Settling. I’ve seen it happen so many times. It’s easier to settle and simply surrender to what society tells you you should do, rather than keep going and possibly end up alone. Most people can’t stand to be alone. Why is everyone so lonely?
“All the lonely people. Where do they all come from?” – Paul McCartney
I’m never lonely. I’ve always enjoyed my time alone. It gives me a chance to recharge my mental batteries so that I can be the charming bon vivant that you all know and love.
I loved my ex girlfriend Michelle. (You can read her full series on phicklephilly. It’s quite good.) She was my best friend. We started out as co-workers. Everybody loved her where we worked. The sweetest and most beautiful woman in the entire company. We hung out, fell in love, moved in together, she wanted to get married and have kids, I already had Lorelei. That ended it. The great thing was that we remained friends even after the love affair failed. We actually made better friends than lovers.
But that was 12 years ago. I’m a lot older now and as we all know, nothing gets better or prettier as it ages. (Maybe a really good cabernet, but that’s it.) But here I go again. Falling for a lovely, sultry babe half my age.
Funny, how I can enter into each relationship already knowing how it’ll end. The first couple are heartbreaking because when you first enter into these things you’re new at it. You think it’ll work. Actually, that thought never enters your mind. You simply feel the dopamine drop in your head and you launch into it like a teenager.
But as each relationship unravels and falls apart you become better at the process.
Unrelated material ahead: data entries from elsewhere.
Variable json_loads : string -> option Json.
Variable json_dumps : Json -> string.

Lemma quiet_of_keeps {A} (m : M A) (w : World) :
  keeps stdin m -> keeps llm m -> keeps prompts m -> keeps directory m ->
  quiet w (snd (m w)).
Proof. intros H1 H2 H3 H4. unfold quiet. by rewrite H1, H2, H3, H4. Qed.

Lemma resolve_step_provided_quiet df path sheet engine table w :
  quiet w (snd (resolve_step df path sheet engine (Some table) w)).
Proof. apply quiet_of_keeps; by apply keeps_resolve_step_provided. Qed.

Lemma resolve_step_provided_result df path sheet engine table w fs target inferred :
  fst (resolve_step df path sheet engine (Some table) w)
  = Return (fs, target, inferred) ->
  target = table /\ inferred = None.
Proof.
  unfold resolve_step. rewrite bind_eq.
  destruct (extract_step df path sheet w) as [[fs'|msg] w1]; [|discriminate].
  rewrite bind_eq. cbn. by intros [= _ <- <-].
Qed.

Lemma sheet_error_outcome path sheet msg w :
  let '(r, w') := sheet_error path sheet msg w in
  report_status r = Some "Error" /\ quiet w w'.
Proof.
  destruct (sheet_error_report path sheet msg w) as [iso Hrep].
  destruct (sheet_error_world path sheet msg w) as [_ Hq].
  destruct (sheet_error path sheet msg w) as [r w']. cbn [fst snd] in *.
  subst r. by split.
Qed.

(** The outcome of the analysis step on the supply of replies. *)
Lemma analysis_step_replies path engine fs table w :
  match analysis_step json_loads path engine fs table w with
  | (Return _, w') =>
      llm w' = tail (llm w) /\ is_Some (next_reply w ≫= json_loads)
  | (Raise _, _) => True
  end.
Proof.
  unfold analysis_step, next_reply.
  destruct (get_db_schema engine table); [|done].
  rewrite bind_eq. unfold get_llm_streaming_response.
  destruct (llm w) as [|[text|] rest]; cbn [mbind option_bind]; try done.
  destruct (json_loads text) eqn:E; [|done].
  rewrite bind_eq. cbn. split; [done|]. by eexists.
Qed.

Lemma dynamic_rules_step_run fs w r rest :
  llm w = r :: rest ->
  exists rules w',
    dynamic_rules_step json_loads fs w = (Return rules, w')
    /\ llm w' = rest /\ directory w' = directory w.
Proof.
  intros Hllm. unfold dynamic_rules_step. rewrite bind_eq.
  unfold get_llm_streaming_response. rewrite Hllm.
  destruct r as [[|c text]|].
  - rewrite bind_eq. cbn. by eexists _, _.
  - destruct (json_loads (String c text)); rewrite bind_eq; cbn; by eexists _, _.
  - rewrite bind_eq. cbn. by eexists _, _.
Qed.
You’ve already prepared for the relationship’s ultimate demise. You love them and have a wonderful time. All of the romance, stolen kisses, flowers, gifts, and sex are all part of the game. The best part is always everything leading up to the sex. Don’t get me wrong, the sex is always spectacular. (Who doesn’t like driving a new Ferrari every couple of years?)
But in time it begins to fall apart. But you’ve planned for this. So by the time it ends, I’m actually relieved I no longer have to be their partner. I like to be alone and begin to look forward to that time.
Then it’s over and I no longer feel a thing.
That’s pretty empty.
But that’s what I am now. Maybe I’ve always been that. It just took my entire adult life to realize that relationships simply don’t work for me. I like the attention of several women and fall in lust/love on a daily basis. It’s like I’m some sort of beauty addict.
I don’t mind, because I know that’s what I am. I like to keep life interesting with constant evolution. I can’t imagine being trapped in some sort of exclusive relationship. Trapped like an animal in a cage, but the whole world has been brainwashed into thinking they won’t be happy if they don’t stay married and will die alone.
I came into this world alone, and I’m all good with going out the same way.
I have no use for stuff and possessions, least of all possessing another person. The things that turn me on the most is events. Meeting a dear friend for a drink and a meal, or the rush of having a few cocktails with a really pretty young woman.
I suppose the mistake I’ve made is allowing the women I’ve been with think that I belong to them.
I’ve died several times in captivity. But like the Phoenix, I always rise again.
I love my ascension. It’s extremely liberating. The cleaner and easier the break, the more I like it.
Some may say that I seem shallow. Call it what you will, but that’s simply your opinion and you’re entitled to it. You have your beliefs and I have mine. And if we’re in a relationship I’ll let you believe that I buy into your fairy tales of endless love.
It simply doesn’t exist for me.
I enjoy a simple uncluttered life that’s easy to manage and I allow you all to visit me here at my discretion.
I can’t wait to see lovely Rebecca again. She possesses that “certain something” that just lights me up. When she enters a room, I feel the engine ignite and I fire on all cylinders like a race car. My mind and libido roar to life like I’m 18 again.
I need to text her and set up another date.